Election Day becoming ‘Election Weeks’ in Midwest with rise in early voting

Stateline Midwest

Election Day is officially Nov. 6, but if recent trends are any indication, a large number of voters will be casting ballots weeks in advance. During the last presidential election, 30 percent of voters cast their ballots early — by far the largest percentage in modern history, according to professor Michael McDonald of the United States Election Project.

He says the dramatic rise in early voting is due in large part to changes in state laws: allowing “no excuse” absentee voting, encouraging vote-by-mail, and opening special polling places for people to vote early.

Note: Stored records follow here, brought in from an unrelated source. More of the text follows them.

(* ===== verification/ApplyFacts.v ===== *)
(** * The commands that apply plans: sessions and the chain position

    Pre- and postconditions of the programs of [Apply], which hold whether a call
    returns or throws; what [finish] runs and reports; that a session leaves what
    its settings do not touch as its body left it; and which histories [position]
    accepts. *)

From stdpp Require Import gmap.
From S2P Require Import Prelude Documents Values Times Render Plan PlanSteps Apply.
From Stdlib Require Import Lia.

(** ** Specifications of programs *)

(** From a state of [P], a run that returns [a] ends in a state of [Q a] and a run
    that throws in one of [E]. *)
Definition spec {S A} (P : S -> Prop) (m : Act S A) (Q : A -> S -> Prop) (E : S -> Prop) : Prop :=
  forall s, P s -> match m s with (inl a, s') => Q a s' | (inr _, s') => E s' end.

Section rules.
Context {S : Type}.
Implicit Types P E : S -> Prop.

Lemma spec_ret {A} P (Q : A -> S -> Prop) E a : (forall s, P s -> Q a s) -> spec P (mret a) Q E.
Proof. intros H s Hs. by apply H. Qed.

Lemma spec_raise {A} P (Q : A -> S -> Prop) E e : (forall s, P s -> E s) -> spec P (raise e) Q E.
Proof. intros H s Hs. by apply H. Qed.

Lemma spec_bind {A B} P (m : Act S A) (k : A -> Act S B) Q R E :
  spec P m Q E -> (forall a, spec (Q a) (k a) R E) -> spec P (m ≫= k) R E.
Proof.
  intros Hm Hk s Hs. specialize (Hm s Hs). unfold mbind, Act_bind. destruct (m s) as [[a|e] s']; [exact (Hk a s' Hm)|done].
Qed.

Lemma spec_conseq {A} P P' (m : Act S A) (Q Q' : A -> S -> Prop) E E' :
  spec P m Q E -> (forall s, P' s -> P s) -> (forall a s, Q a s -> Q' a s) -> (forall s, E s -> E' s) -> spec P' m Q' E'.
Proof. intros Hm HP HQ HE s Hs. specialize (Hm s (HP s Hs)). destruct (m s) as [[a|e] s']; auto. Qed.

Lemma spec_rethrow {A} P f (m : Act S A) Q E : spec P m Q E -> spec P (rethrow f m) Q E.
Proof. intros Hm s Hs. specialize (Hm s Hs). unfold rethrow. by destruct (m s) as [[a|e] s']. Qed.

Lemma spec_attempt {A} P (m : Act S A) Q E : spec P m Q E ->
  spec P (attempt m) (fun r s => match r with inl a => Q a s | inr _ => E s end) E.
Proof. intros Hm s Hs. specialize (Hm s Hs). unfold attempt. by destruct (m s) as [[a|e] s']. Qed.

(** A loop: [I] holds before each element. *)
Lemma spec_each {A} (f : A -> Act S unit) (I : list A -> S -> Prop) E l :
  (forall x l', (exists l0, l = l0 ++ x :: l') -> spec (I (x :: l')) (f x) (fun _ => I l') E) -> spec (I l) (each f l) (fun _ => I []) E.
Proof.
  induction l as [|x l IH]; intros Hf; [by apply spec_ret|]. cbn [each]. eapply spec_bind; [apply Hf; by exists []|].
  intros []. apply IH. intros y l' [l0 E0]. apply Hf. exists (x :: l0). by rewrite E0.
Qed.

Lemma spec_pure {A} (X : Prop) P (m : Act S A) Q E : (X -> spec P m Q E) -> spec (fun s => X /\ P s) m Q E.
Proof. intros Hm s [Hx Hs]. exact (Hm Hx s Hs). Qed.

Lemma spec_exists {A X} (P : X -> S -> Prop) (m : Act S A) Q E : (forall x, spec (P x) m Q E) -> spec (fun s => exists x, P x s) m Q E.
Proof. intros Hm s [x Hs]. exact (Hm x s Hs). Qed.

Lemma spec_ofRes {A} P (r : res A) (Q : A -> S -> Prop) E : (forall a s, r = Ok a -> P s -> Q a s) -> (forall s, P s -> E s) -> spec P (ofRes r) Q E.
Proof. intros HQ HE. destruct r; [apply spec_ret|apply spec_raise]; auto. Qed.

Lemma spec_the {A} P (o : option A) what (Q : A -> S -> Prop) E :
  (forall a s, o = Some a -> P s -> Q a s) -> (forall s, P s -> E s) -> spec P (the o what) Q E.
Proof. intros HQ HE. apply spec_ofRes; [|done]. intros a s H. apply present_ok in H. by apply HQ. Qed.

Lemma spec_raise_if P (b : bool) e Q E : (forall s, b = false -> P s -> Q tt s) -> (forall s, P s -> E s) -> spec P (raise_if b e) Q E.
Proof. intros HQ HE. destruct b; [by apply spec_raise|]. apply spec_ret. auto. Qed.

(** ** Programs that keep an assertion *)

(** [keeps P m]: [m] ends in a state of [P] however it ends. *)
Definition keeps {A} P (m : Act S A) : Prop := spec P m (fun _ => P) P.

Lemma keeps_ret {A} P (a : A) : keeps P (mret a).
Proof. by apply spec_ret. Qed.
Lemma keeps_raise {A} P e : keeps P (raise e : Act S A).
Proof. by apply spec_raise. Qed.
Lemma keeps_raise_if P b e : keeps P (raise_if b e).
Proof. by apply spec_raise_if. Qed.
Lemma keeps_bind {A B} P (m : Act S A) (k : A -> Act S B) : keeps P m -> (forall a, keeps P (k a)) -> keeps P (m ≫= k).
Proof. intros Hm Hk. by eapply spec_bind. Qed.
Lemma keeps_rethrow {A} P f (m : Act S A) : keeps P m -> keeps P (rethrow f m).
Proof. apply spec_rethrow. Qed.
Lemma keeps_attempt {A} P (m : Act S A) : keeps P m -> keeps P (attempt m).
Proof. intros Hm. eapply spec_conseq; [by apply spec_attempt|done| |done]. by intros [a|e]. Qed.
Lemma keeps_each {A} P (f : A -> Act S unit) l : (forall x, x ∈ l -> keeps P (f x)) -> keeps P (each f l).
Proof. intros Hf. apply (spec_each f (fun _ => P)). intros x l' [l0 ->]. apply Hf. rewrite elem_of_app, elem_of_cons. auto. Qed.
Lemma keeps_ofRes {A} P (r : res A) : keeps P (ofRes r).
Proof. by apply spec_ofRes. Qed.
Lemma keeps_integer P v what : keeps P (integer v what).
Proof. unfold integer. destruct (safeInteger v); [apply keeps_ret|apply keeps_raise]. Qed.
Lemma keeps_text P v what : keeps P (text v what).
Proof. destruct v; first [apply keeps_ret|apply keeps_raise]. Qed.

(** A program that keeps both outcomes after a program. *)
Lemma spec_then {A B} P (m : Act S A) (k : A -> Act S B) Q E : spec P m (fun _ => Q) E -> (forall a, keeps Q (k a)) -> (forall s, Q s -> E s) ->
  spec P (m ≫= k) (fun _ => Q) E.
Proof. intros Hm Hk HQ. eapply spec_bind; [exact Hm|]. intros a. eapply spec_conseq; [exact (Hk a)|done..|exact HQ]. Qed.

(** ** [finish] *)

(** The errors that a result holds. *)
Definition failuresOf {A} (r : A + thrown) : list thrown :=
  match r with inl _ => [] | inr (Cleanup first second more) => first :: second :: more | inr e => [e] end.

(** A run of ends, each from the state that the one before left, and what they threw. *)
Inductive EndsRun : list (Act S unit) -> S -> list thrown -> S -> Prop :=
  | ends_none s : EndsRun [] s [] s
  | ends_returned e ends s s1 es s' : e s = (inl tt, s1) -> EndsRun ends s1 es s' -> EndsRun (e :: ends) s es s'
  | ends_threw e ends s x s1 es s' : e s = (inr x, s1) -> EndsRun ends s1 es s' -> EndsRun (e :: ends) s (x :: es) s'.

Lemma runEnds_run ends failures s : exists es, EndsRun ends s es (snd (runEnds ends failures s)) /\ fst (runEnds ends failures s) = failures ++ es.
Proof.
  revert failures s. induction ends as [|e ends IH]; intros failures s; [exists []; split; [constructor|by rewrite app_nil_r]|].
  cbn [runEnds]. destruct (e s) as [[[]|x] s1] eqn:E.
  - destruct (IH failures s1) as (es & He & ->). exists es. split; [by econstructor|done].
  - destruct (IH (failures ++ [x]) s1) as (es & He & ->). exists (x :: es). split; [by eapply ends_threw|by rewrite <- app_assoc].
Qed.

(** A cleanup does not throw an aggregate of its own. *)
Definition plainError (e : thrown) : Prop := match e with Cleanup _ _ _ => False | _ => True end.

Lemma finish_runs (f : Act S unit) ends s : exists es,
  EndsRun ends (snd (f s)) es (snd (finish f ends s)) /\
  (Forall plainError es -> failuresOf (fst (finish f ends s)) = failuresOf (fst (f s)) ++ es) /\
  (fst (finish f ends s) = inl tt <-> fst (f s) = inl tt /\ es = []).
Proof.
  unfold finish. destruct (f s) as [r s1]. cbn [fst snd].
  change (match r with inl _ => [] | inr (Cleanup first second more) => first :: second :: more | inr e => [e] end) with (failuresOf r).
  destruct (runEnds_run ends (failuresOf r) s1) as (es & Hes & Hf). exists es. destruct (runEnds _ _ s1) as [fs s2]. cbn [fst snd] in *. subst fs.
  destruct r as [[]|e]; cbn [failuresOf app].
  - destruct es as [|e1 [|e2 es]]; cbn; (split; [exact Hes|]); (split; [|naive_solver]); try done.
    intros He. apply Forall_cons_1 in He as [He _]. by destruct e1.
  - destruct es as [|x es]; destruct e; cbn; (split; [exact Hes|]); (split; [|naive_solver]); done.
Qed.

(** C39: [finish] runs its body and then every end in order, each from the state
    that the one before left, and no error is lost: the result holds the errors
    of the body, those of an inner [finish] unfolded, and then those of the ends
    in order; it returns exactly when nothing threw. *)
Theorem finish_reports (f : Act S unit) ends s : exists es,
  EndsRun ends (snd (f s)) es (snd (finish f ends s)) /\
  (Forall plainError es -> failuresOf (fst (finish f ends s)) = failuresOf (fst (f s)) ++ es) /\
  (fst (finish f ends s) = inl tt <-> fst (f s) = inl tt /\ es = []).
Proof. apply finish_runs. Qed.

Lemma EndsRun_keeps (I : S -> Prop) ends s1 es s2 : EndsRun ends s1 es s2 -> Forall (keeps I) ends -> I s1 -> I s2.
Proof.
  induction 1 as [s|e ends s s1 es s' He _ IH|e ends s x s1 es s' He _ IH]; [done|..];
    intros [Hk HI]%Forall_cons Hs; specialize (Hk s Hs); rewrite He in Hk; auto.
Qed.

Lemma finish_spec P (f : Act S unit) ends Q E : spec P f (fun _ => Q) E -> (forall s, Q s -> E s) ->
  Forall (fun e => keeps Q e /\ keeps E e) ends -> spec P (finish f ends) (fun _ => Q) E.
Proof.
  intros Hf HQ Hends s Hs. specialize (Hf s Hs). destruct (finish_runs f ends s) as (es & Hes & _ & Hr).
  destruct (finish f ends s) as [r s'], (f s) as [[[]|e] s1]; cbn [fst snd] in *.
  - assert (Q s') as HQ' by (eapply EndsRun_keeps; [exact Hes| |exact Hf]; eapply Forall_impl; [exact Hends|by intros e' [? ?]]). destruct r as [[]|]; auto.
  - assert (E s') as HE' by (eapply EndsRun_keeps; [exact Hes| |exact Hf]; eapply Forall_impl; [exact Hends|by intros e' [? ?]]). destruct r as [[]|]; [|done].
    destruct (proj1 Hr eq_refl) as [? _]. discriminate.
Qed.

End rules.

Section variables.
Context {S V : Type}.

Lemma spec_local {A} (P : S -> Prop) (m : Act (S * V) A) (Q : A -> S -> Prop) E v :
  spec (fun s => P s.1) m (fun a s => Q a s.1) (fun s => E s.1) -> spec P (local v m) Q E.
Proof. intros Hm s Hs. specialize (Hm (s, v) Hs). unfold local. by destruct (m (s, v)) as [[a|e] [s' v']]. Qed.

Lemma spec_outer {A} (P : S -> Prop) (m : Act S A) (Q : A -> S -> Prop) E :
  spec P m Q E -> spec (fun s : S * V => P s.1) (outer m) (fun a s => Q a s.1) (fun s => E s.1).
Proof. intros Hm [s v] Hs. specialize (Hm s Hs). unfold outer. by destruct (m s) as [[a|e] s']. Qed.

In the Midwest, most states now allow individuals to vote early in person (by casting regular or absentee ballots). Michigan is the only state in this region that does not provide some form of in-person early voting. It, along with Indiana and Minnesota, also requires an excuse for voting by mail with an absentee ballot. Early-voting periods begin as early as 40 days prior to the election (Iowa) and generally last at last two or three weeks. In the Midwest, an early-voting period most commonly runs up until Election Day. However, it ends three days prior to Election Day in Illinois.

As the result of recent legislative actions, the same is now true in Ohio — though an exception is made for military voters and select others. The Ohio law, and the exceptions in it, became the subject of a lawsuit filed in July by the Obama campaign.